Copy each line of the material below that includes the string "exactly".

======== Supplied entries ========

(** X6. [lazylist] raises [IndexError] exactly when the dark or the light
    list is empty, and [ZeroDivisionError] exactly when both lists are
    non-empty and [fps_den] is zero; it never fails at reading a frame. *)
Theorem lazylist_error_causes (clip : VideoNode)
        (dark_frames light_frames seed diff_thr : Z) (g : rng_state) :
  let v := value (lazylist clip dark_frames light_frames seed diff_thr g) in
  (v = raise IndexError <->
   fst (classified clip) = [] \/ snd (classified clip) = [])
  /\ (v = raise ZeroDivisionError <->
      fst (classified clip) <> [] /\ snd (classified clip) <> []
      /\ fps_den clip = 0)
  /\ v <> raise VSError.
Proof.
  cbv zeta. rewrite lazylist_run. cbv zeta.
  destruct (sort_classified clip) as [-> ->].
  destruct (fst (classified clip)) as [|d0 dark'].
  { unfold value; cbn [fst].
    split; [|split]; [split; auto | split; [discriminate | tauto] | discriminate]. }
  destruct (snd (classified clip)) as [|l0 light'].
  { unfold value; cbn [fst].
    split; [|split]; [split; auto | split; [discriminate | tauto] | discriminate]. }
  destruct (threshold clip diff_thr) as [e | thr] eqn:Ethr.
  - unfold value; cbn [fst].
    destruct (threshold_raises clip diff_thr e Ethr)
      as [[Hz ->] | [Hnz [-> | ->]]].
    + split; [|split]; [split; [discriminate | intros [|]; discriminate]
                       | split; [intros _; repeat split; try discriminate; exact Hz
                                | reflexivity]
                       | discriminate].
    + split; [|split]; [split; [discriminate | intros [|]; discriminate]
                       | split; [discriminate | intros (_ & _ & Hz); contradiction]
                       | discriminate].
    + split; [|split]; [split; [discriminate | intros [|]; discriminate]
                       | split; [discriminate | intros (_ & _ & Hz); contradiction]
                       | discriminate].
  - assert (Hden : fps_den clip <> 0).
    { intros Hz. rewrite (threshold_zero_denominator clip diff_thr Hz) in Ethr.
      discriminate. }
    rewrite !value_triple, sampling_value.
    assert (Hv : forall e,
      rbind (drawn seed (greedy_dedupe thr (d0 :: dark')) dark_frames) (fun d =>
      rbind (drawn seed (greedy_dedupe thr (l0 :: light')) light_frames) (fun l =>
      ok (d ++ l))) = raise e -> e = ValueError).
    { intros e.
      destruct (drawn seed (greedy_dedupe thr (d0 :: dark')) dark_frames)
        as [e1 | d] eqn:E1; cbn [rbind].
      - intros [= <-]. exact (drawn_raises _ _ _ _ E1).
      - destruct (drawn seed (greedy_dedupe thr (l0 :: light')) light_frames)
          as [e2 | l] eqn:E2; cbn [rbind]; [|discriminate].
        intros [= <-]. exact (drawn_raises _ _ _ _ E2). }
    split; [|split].
    + split; [intros H; apply Hv in H; discriminate | intros [|]; discriminate].
    + split; [intros H; apply Hv in H; discriminate
             | intros (_ & _ & Hz); contradiction].
    + intros H; apply Hv in H; discriminate.
Qed.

========

Written answer:
(** X6. [lazylist] raises [IndexError] exactly when the dark or the light
    list is empty, and [ZeroDivisionError] exactly when both lists are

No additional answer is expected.